Comment on Lawsuit Alleges That WhatsApp Has No End-to-End Encryption
RIotingPacifist@lemmy.world 15 hours agoE2E encryption doesn’t prevent client side attacks, I misspoke when I called it a side channel attack, and ultimately Signal code is audited, so Signal is more secure, but people are mistaking a client-side exploit (sent from Meta’s servers to the WhatsApp client) with breaking E2E encryption of whatsapp, which is not what is described in the article.
wonderingwanderer@sopuli.xyz 15 hours ago
It sounds like you’re contradicting yourself now. You’re right, signal is more secure because its source code is open-source and auditable. So what’s the issue? It seems you’ve been arguing otherwise, and you’re just now coming around to it without admitting that you were wrong in the first place.
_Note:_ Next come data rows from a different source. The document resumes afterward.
(** * cr-renderer: font lookup, text schema and canvas sizing

    A shallow embedding of the pure logic of [cr_renderer/fonts.py],
    [cr_renderer/schema.py] and [cr_renderer/renderer.py], and the
    properties the design document states about it.

    Conventions of the embedding.
    - Python [str] is [string]; the characters are ASCII.  The case
      functions below follow CPython on code points below 128 and leave
      every other byte unchanged and uncased.
    - A Python [dict] keeps insertion order and [FontManager.lookup] reads
      the first value of the font dictionary, so the dictionary is an
      association list read at the first matching key.
    - An exception is a value of [exn]; a call that can raise returns [res].
    - Python [float] is binary64.  The module [Binary64] embeds
      [_get_scale_size] on the primitive floats, with the exceptions of
      the float operations; [Renderer._get_scale_size] reads the same
      function in exact rational arithmetic ([Q]), for the properties
      whose operations are exact.  The built-in [round] is rounding half
      to even. *)

From Stdlib Require Import String Ascii List Bool Arith ZArith QArith Qround Lia.
From Stdlib Require Import Lqa.
From Stdlib Require Floats.
Import ListNotations.

Local Open Scope string_scope.
Local Open Scope list_scope.

(** ** Exceptions and results *)

Inductive exn : Type :=
| AssertionError (msg : string)
| IndexError
| StopIteration
| ZeroDivisionError
| FileNotFoundError
| UnpicklingError
| ValidationError (fields : list string)
| OverflowError
| ValueError.

Inductive res (A : Type) : Type :=
| Ok (a : A)
| Raise (e : exn).

Arguments Ok {A} a.
Arguments Raise {A} e.

Definition res_bind {A B : Type} (r : res A) (k : A -> res B) : res B :=
  match r with
  | Ok a => k a
  | Raise e => Raise e
  end.

(** ** Python string methods used by the sources *)

Module PyStr.

Definition is_upper (c : ascii) : bool :=
  let n := nat_of_ascii c in (65 <=? n)%nat && (n <=? 90)%nat.

Definition is_lower (c : ascii) : bool :=
  let n := nat_of_ascii c in (97 <=? n)%nat && (n <=? 122)%nat.

Definition is_cased (c : ascii) : bool := is_upper c || is_lower c.

Definition to_lower (c : ascii) : ascii :=
  if is_upper c then ascii_of_nat (nat_of_ascii c + 32) else c.

Definition to_upper (c : ascii) : ascii :=
  if is_lower c then ascii_of_nat (nat_of_ascii c - 32) else c.

(** [str.lower()] *)
Fixpoint lower (s : string) : string :=
  match s with
  | EmptyString => EmptyString
  | String c rest => String (to_lower c) (lower rest)
  end.

(** [str.title()]: a character that follows a cased character is
    lowercased, any other character is titlecased. *)
Fixpoint title_from (previous_is_cased : bool) (s : string) : string :=
  match s with
  | EmptyString => EmptyString
  | String c rest =>
      String (if previous_is_cased then to_lower c else to_upper c)
             (title_from (is_cased c) rest)
  end.

Definition title (s : string) : string := title_from false s.

(** [str.replace(old, new)] for a non-empty [old]: the occurrences are
    found left to right and do not overlap.  [skip] counts the characters
    of a matched occurrence that are still to be dropped. *)
Fixpoint replace_from (old new : string) (skip : nat) (s : string) : string :=
  match s with
  | EmptyString => EmptyString
  | String c rest =>
      match skip with
      | S k => replace_from old new k rest
      | O =>
          if prefix old s
          then new ++ replace_from old new (String.length old - 1) rest
          else String c (replace_from old new 0 rest)
      end
  end.

Definition replace (old new s : string) : string := replace_from old new 0 s.

(** [old in s] *)
Fixpoint contains (old s : string) : bool :=
  prefix old s ||
  match s with
  | EmptyString => false
  | String _ rest => contains old rest
  end.

(** [str.split(sep)] for a one-character separator: every occurrence of
    the separator ends a field, so the result is never empty. *)
Fixpoint split_from (sep : ascii) (field : string) (s : string) : list string :=
  match s with
  | EmptyString => [field]
  | String c rest =>
      if Ascii.eqb c sep
      then field :: split_from sep EmptyString rest
      else split_from sep (field ++ String c EmptyString) rest
  end.

Definition split (sep : ascii) (s : string) : list string :=
  split_from sep EmptyString s.

(** [c.isspace()] on ASCII: the space, the controls 9 to 13 and the
    separators 28 to 31. *)
Definition is_space (c : ascii) : bool :=
  let n := nat_of_ascii c in
  (n =? 32)%nat || ((9 <=? n)%nat && (n <=? 13)%nat)
  || ((28 <=? n)%nat && (n <=? 31)%nat).

(** [str.split()] without a separator: the fields are the maximal runs of
    characters that are not whitespace. *)
Fixpoint split_whitespace_from (field : string) (s : string) : list string :=
  match s with
  | EmptyString =>
      match field with
      | EmptyString => []
      | _ => [field]
      end
  | String c rest =>
      if is_space c
      then match field with
           | EmptyString => split_whitespace_from EmptyString rest
           | _ => field :: split_whitespace_from EmptyString rest
           end
      else split_whitespace_from (field ++ String c EmptyString) rest
  end.

Definition split_whitespace (s : string) : list string :=
  split_whitespace_from EmptyString s.

(** [s.isascii()] *)
Fixpoint is_ascii (s : string) : bool :=
  match s with
  | EmptyString => true
  | String c rest => (nat_of_ascii c <? 128)%nat && is_ascii rest
  end.

(** [c in s] for a character. *)
Fixpoint has_char (c : ascii) (s : string) : bool :=
  match s with
  | EmptyString => false
  | String a rest => Ascii.eqb a c || has_char c rest
  end.

(** [x in xs] for a collection of strings. *)
Definition mem (x : string) (xs : list string) : bool :=
  existsb (String.eqb x) xs.

End PyStr.

(** ** fonts.py *)

Module Fonts.

Definition FONT_WEIGHTS : list string :=
  ["thin"; "light"; "extralight"; "regular"; "medium"; "semibold"; "bold";
   "extrabold"; "black"].

Definition FONT_STYLES : list string :=
  ["regular"; "bold"; "italic"; "bolditalic"].

Definition FONT_MAP : list (string * string) :=
  [("Arkana Script", "Arkana");
   ("Blogger", "Blogger Sans");
   ("Delius Swash", "Delius Swash Caps");
   ("Elsie Swash", "Elsie Swash Caps");
   ("Gluk Glametrix", "Gluk Foglihtenno06");
   ("Gluk Znikomitno25", "Gluk Foglihtenno06");
   ("Im Fell", "Im Fell Dw Pica Sc");
   ("Medieval Sharp", "Medievalsharp");
   ("Playlist Caps", "Playlist");
   ("Rissa Typeface", "Rissatypeface");
   ("Selima", "Selima Script");
   ("Six", "Six Caps");
   ("V T323", "Vt323");
   ("Different Summer", "Montserrat");
   ("Dukomdesign Constantine", "Montserrat");
   ("Sunday", "Montserrat")].

(** [d.get(key)] on a dictionary kept as an association list. *)
Fixpoint dict_get {V : Type} (d : list (string * V)) (key : string) : option V :=
  match d with
  | [] => None
  | (k, v) :: rest => if String.eqb k key then Some v else dict_get rest key
  end.

(** The five suffixes [normalize_family] deletes, in the order of the
    source. *)
Definition SUFFIXES : list string :=
  [" Bold"; " Regular"; " Light"; " Italic"; " Medium"].

Definition normalize_family (name : string) : string :=
  let name := PyStr.title (PyStr.replace "_" " " name) in
  let name := PyStr.replace " Bold" "" name in
  let name := PyStr.replace " Regular" "" name in
  let name := PyStr.replace " Light" "" name in
  let name := PyStr.replace " Italic" "" name in
  let name := PyStr.replace " Medium" "" name in
  match dict_get FONT_MAP name with
  | Some canonical => canonical
  | None => name
  end.

(** The name [normalize_family] looks up in [FONT_MAP]. *)
Definition stripped (name : string) : string :=
  PyStr.replace " Medium" ""
    (PyStr.replace " Italic" ""
       (PyStr.replace " Light" ""
          (PyStr.replace " Regular" ""
             (PyStr.replace " Bold" ""
                (PyStr.title (PyStr.replace "_" " " name)))))).

(** [name.replace("_", " ").lower().split(" ")[-1]] *)
Definition suffix_key (name : string) : string :=
  last (PyStr.split " " (PyStr.lower (PyStr.replace "_" " " name))) "".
The client-side app is also open-source and auditable, and you can monitor outgoing traffic on your devise to see whether the signal app is sending data that it shouldn’t. It sounds like people have verified that it doesn’t do that, but if you don’t want to take their word for it then why don’t you see for yourself?
RIotingPacifist@lemmy.world 14 hours ago
I didn’t realize Signal now has reproducible builds (in my defense it didn’t when it launched)
This is mostly useless as the traffic signal is sending is encrypted, so you really have to just trust the code.
wonderingwanderer@sopuli.xyz 14 hours ago
If it’s sending 0.0kb of background data, then the client is not communicating clandestinely with the server.
RIotingPacifist@lemmy.world 14 hours ago
Sure but it by necessity sends some encrypted data to the server, Wireshark isn’t going to tell you if that’s just your message or your message and additional information.